Exercise

# Elon's tweets

In this exercise, you will attempt the impossible: detecting patterns in Elon Musk's tweets!

You will apply two unsupervised learning algorithms:

- Dimensionality reduction, to translate your text data into a 2D space.
- Clustering, to find groups of similar tweets.

The go-to model for dimensionality reduction is `Principal Component Analysis`

(PCA), while the `KMeans`

algorithm represents the same in the domain of clustering.

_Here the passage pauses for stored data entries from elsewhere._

(** * The multi-agent orchestrator of geenius-cli, embedded in Rocq

    Source: [src/agent/agent-orchestrator.ts] (class [AgentOrchestrator]) and
    the worker it drives, [CustomAIAgent.processTask] of
    [src/agent/custom-ai-agent.ts].

    Conventions of the embedding.
    - Text is a [string] of ASCII characters; [toLowerCase] and [trim] are
      the ASCII restrictions of the JavaScript methods.
    - A worker is an external capability.  A call to [processTask] either
      returns an [AgentResult] or throws; what it does is decided by the
      [World], which sees the whole history of calls made so far.  The
      workers of the repository are [CustomAIAgent]s, whose [processTask]
      always returns: [initializeTeam] is the world made of them.
    - [Date.now()] is a function of that history as well.
    - The arrays and maps the executors mutate (the task array, the
      timeline, the contribution map) are passed as state.  The task array
      is threaded by the loops themselves, the rest lives in the [Store].
    - Numbers are integers: [maxConcurrency] is a [Z]. *)

From Stdlib Require Import String Ascii List ZArith Lia Bool Arith.
From Stdlib Require Import Permutation Sorted DecimalString.
From Stdlib Require DecimalNat Finite.
Import ListNotations.
Local Open Scope string_scope.
Local Open Scope list_scope.

(** ** JavaScript string methods *)

Module Js.

Definition nl : string := String "010"%char EmptyString.

Definition lowerChar (c : ascii) : ascii :=
  let n := nat_of_ascii c in
  if (65 <=? n)%nat && (n <=? 90)%nat then ascii_of_nat (n + 32) else c.

Fixpoint toLowerCase (s : string) : string :=
  match s with
  | EmptyString => EmptyString
  | String c r => String (lowerChar c) (toLowerCase r)
  end.

Fixpoint startsWith (s p : string) {struct p} : bool :=
  match p with
  | EmptyString => true
  | String a p' =>
      match s with
      | EmptyString => false
      | String b s' => Ascii.eqb a b && startsWith s' p'
      end
  end.

Fixpoint includes (s sub : string) : bool :=
  startsWith s sub ||
  match s with
  | EmptyString => false
  | String _ r => includes r sub
  end.

(** White space of [String.prototype.trim], ASCII part: TAB, LF, VT, FF, CR
    and the space. *)
Definition isWhite (c : ascii) : bool :=
  let n := nat_of_ascii c in
  ((9 <=? n)%nat && (n <=? 13)%nat) || (n =? 32)%nat.

Fixpoint trimStart (s : string) : string :=
  match s with
  | EmptyString => EmptyString
  | String c r => if isWhite c then trimStart r else s
  end.

Fixpoint trimEnd (s : string) : string :=
  match s with
  | EmptyString => EmptyString
  | String c r =>
      match trimEnd r with
      | EmptyString => if isWhite c then EmptyString else String c EmptyString
      | r' => String c r'
      end
  end.

Definition trim (s : string) : string := trimEnd (trimStart s).

Fixpoint dropChars (n : nat) (s : string) : string :=
  match n, s with
  | O, _ => s
  | S n', String _ r => dropChars n' r
  | S _, EmptyString => EmptyString
  end.

(** [s.replace(pat, '')] for a string pattern: the first occurrence goes. *)
Fixpoint removeFirst (pat s : string) : string :=
  if startsWith s pat then dropChars (String.length pat) s
  else match s with
       | EmptyString => EmptyString
       | String c r => String c (removeFirst pat r)
       end.

(** [s.split(sep)] for a one-character separator. *)
Fixpoint split (sep : ascii) (s : string) : list string :=
  match s with
  | EmptyString => [EmptyString]
  | String c r =>
      if Ascii.eqb c sep then EmptyString :: split sep r
      else match split sep r with
           | h :: t => String c h :: t
           | [] => [String c EmptyString]
           end
  end.

Fixpoint join (sep : string) (l : list string) : string :=
  match l with
  | [] => EmptyString
  | [x] => x
  | x :: r => x ++ sep ++ join sep r
  end.

(** A string in a condition: the empty string is falsy. *)
Definition truthy (s : string) : bool :=
  match s with EmptyString => false | _ => true end.

(** [`${n}`] for a natural number. *)
Definition ofNat (n : nat) : string := NilEmpty.string_of_uint (Nat.to_uint n).

(** [`${x}`] for a value that may be [undefined]. *)
Definition template (o : option string) : string :=
  match o with Some s => s | None => "undefined" end.

(** Relative index of [Array.prototype.slice]. *)
Definition relIndex (len k : Z) : Z :=
  if (k <? 0)%Z then Z.max (len + k) 0 else Z.min k len.

Definition slice {A} (l : list A) (s e : Z) : list A :=
  let len := Z.of_nat (length l) in
  let from := relIndex len s in
  let to := relIndex len e in
  firstn (Z.to_nat (to - from)) (skipn (Z.to_nat from) l).

(** [Array.prototype.indexOf] on strings, [-1] when absent. *)
Fixpoint indexOf (l : list string) (x : string) : Z :=
  match l with
  | [] => (-1)%Z
  | y :: r => if String.eqb y x then 0%Z
              else let k := indexOf r x in
                   if (k <? 0)%Z then (-1)%Z else (k + 1)%Z
  end.

(** [Array.prototype.sort(cmp)] is stable; for a comparator that is the
    difference of two keys its result is the stable sort by key, computed
    here by insertion: an element goes before the elements that follow it
    in the array unless their key is smaller. *)
Fixpoint insertBy {A} (key : A -> Z) (x : A) (l : list A) : list A :=
  match l with
  | [] => [x]
  | y :: r => if (key x - key y <=? 0)%Z then x :: l else y :: insertBy key x r
  end.

Definition sortBy {A} (key : A -> Z) (l : list A) : list A :=
  fold_right (fun x acc => insertBy key x acc) [] l.

End Js.

(** ** Data model *)

Inductive Status := pending | in_progress | completed | failed.

(** [AgentResult] of the worker; [executionSteps] is not inspected by the
    orchestrator and is left out. *)
Record AgentResult := mkAgentResult {
  ar_success : bool;
  ar_result : option string;
  ar_error : option string;
  ar_reasoning : list string
}.

(** What is stored in [task.result] and in [results]. *)
Inductive Payload :=
| PAgent (r : AgentResult)
| PError (message : string)
| PCombined (primary secondary : AgentResult) (final : option string).

Record Task := mkTask {
  id : string;
  description : string;
  priority : string;
  dependencies : list string;
  assignedAgent : option string;
  status : Status;
  result : option Payload;
  startTime : option Z;
  endTime : option Z
}.

Inductive StrategyType := sequential | parallel | hierarchical | collaborative.

Record OrchestrationStrategy := mkStrategy {
  type : StrategyType;
  maxConcurrency : Z;
  retryOnFailure : bool;
  crossValidation : bool
}.
(** X4. When the clipping step of the evolution loop succeeds, each of
    [iou_t], [momentum] and [weight_decay] that held a number (also an
    infinity) now holds a number within its limits; a NaN (which the
    mutation gives for a negative base of [** 1.1]) stays NaN; every other
    key keeps its value, and the keys and their order are unchanged. *)
Theorem clip_within_limits_or_nan w u w' :
  clip w = (Ok u, w') ->
  (forall k lo hi,
     In (k, (lo, hi)) (combine clip_keys clip_limits) ->
     exists x,
       dict_get (hyp w) k = Some x /\
       (isnan x = true -> dict_get (hyp w') k = Some NaN) /\
       (isnan x = false ->
        exists v, dict_get (hyp w') k = Some (Fin v) /\ (lo <= v <= hi)%Q)) /\
  (forall k, ~ In k clip_keys -> dict_get (hyp w') k = dict_get (hyp w) k) /\
  keys (hyp w') = keys (hyp w).
Proof.
  intros H. apply clip_Ok in H.
  destruct H as (x1 & x2 & x3 & H1 & H2 & H3 & ->). simpl hyp.
  split; [| split].
  - intros k lo hi Hin. simpl in Hin.
    destruct Hin as [Hin | [Hin | [Hin | []]]]; inversion Hin; subst; clear Hin.
    + exists x1. split; [exact H1 |].
      rewrite !dict_get_set_other by discriminate. rewrite dict_get_set_same. split.
      * intros Hn. destruct x1; try discriminate Hn. reflexivity.
      * intros Hn. destruct (np_clip_within x1 (0 # 1) (9 # 10)) as (v & Hv & Hb);
          [discriminate | exact Hn |]. exists v. rewrite Hv. split; [reflexivity | exact Hb].
    + exists x2. split; [exact H2 |].
      rewrite dict_get_set_other by discriminate. rewrite dict_get_set_same. split.
      * intros Hn. destruct x2; try discriminate Hn. reflexivity.
      * intros Hn. destruct (np_clip_within x2 (75 # 100) (95 # 100)) as (v & Hv & Hb);
          [discriminate | exact Hn |]. exists v. rewrite Hv. split; [reflexivity | exact Hb].
    + exists x3. split; [exact H3 |].
      rewrite dict_get_set_same. split.
      * intros Hn. destruct x3; try discriminate Hn. reflexivity.
      * intros Hn. destruct (np_clip_within x3 (0 # 1) (1 # 100)) as (v & Hv & Hb);
          [discriminate | exact Hn |]. exists v. rewrite Hv. split; [reflexivity | exact Hb].
  - intros k Hk. simpl in Hk.
    rewrite !dict_get_set_other; [reflexivity | | |]; intros Heq; apply Hk; auto.
  - rewrite (keys_set_present _ "weight_decay" _ x3).
    + rewrite (keys_set_present _ "momentum" _ x2).
      * apply (keys_set_present _ "iou_t" _ x1). exact H1.
      * rewrite dict_get_set_other by discriminate. exact H2.
    + rewrite !dict_get_set_other by discriminate. exact H3.
Qed.

(** [iou_t] was NaN and stays NaN; [momentum] was 2 and is brought within
    [0.75, 0.95]. *)
Lemma clip_within_limits_or_nan_witness :
  exists w',
    clip world_mutated = (Ok tt, w') /\
    dict_get (hyp w') "iou_t" = Some NaN /\
    exists v, dict_get (hyp w') "momentum" = Some (Fin v) /\
              (75 # 100 <= v <= 95 # 100)%Q.
Proof.
  destruct (clip world_mutated) as [o w'] eqn:Hrun.
  assert (Ho : o = Ok tt) by (vm_compute in Hrun; inversion Hrun; reflexivity).
  subst o. exists w'. split; [reflexivity |].
  destruct (clip_within_limits_or_nan _ _ _ Hrun) as (Hclip & _ & _).
  split.
  - destruct (Hclip "iou_t" (0 # 1) (9 # 10)) as (x & Hx & Hnan & _);
      [left; reflexivity |].
    vm_compute in Hx. inversion Hx; subst x. apply Hnan. reflexivity.
  - destruct (Hclip "momentum" (75 # 100) (95 # 100)) as (x & Hx & _ & Hnum);
      [right; left; reflexivity |].
    vm_compute in Hx. inversion Hx; subst x. apply Hnum. reflexivity.
Defined.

- Tweets in their raw form were loaded into the variable named
`tweets_raw`

. - They have also been translated into a machine-digestible, vectorized form, contained in the variable
`tweets_matrix`

. - To write less code, we want you to use the functions for
*combined*fitting and transformation/prediction -`.fit_transform()`

and`.fit_predict()`

*Be aware that this is real data from Twitter and as such there is always a risk that it may contain profanity or other offensive content (in this exercise, and any following exercises that also use real Twitter data).*

Instructions

**100 XP**

- Set the algorithm for dimensionality reduction and the number of dimensions to 2.
- Apply dimensionality reduction to the vectorized dataset
`tweets_matrix`

. - Configure the clustering model to find two clusters in the input data.
- Find clusters within the reduced dataset and display the results. This latter step has already been done for you.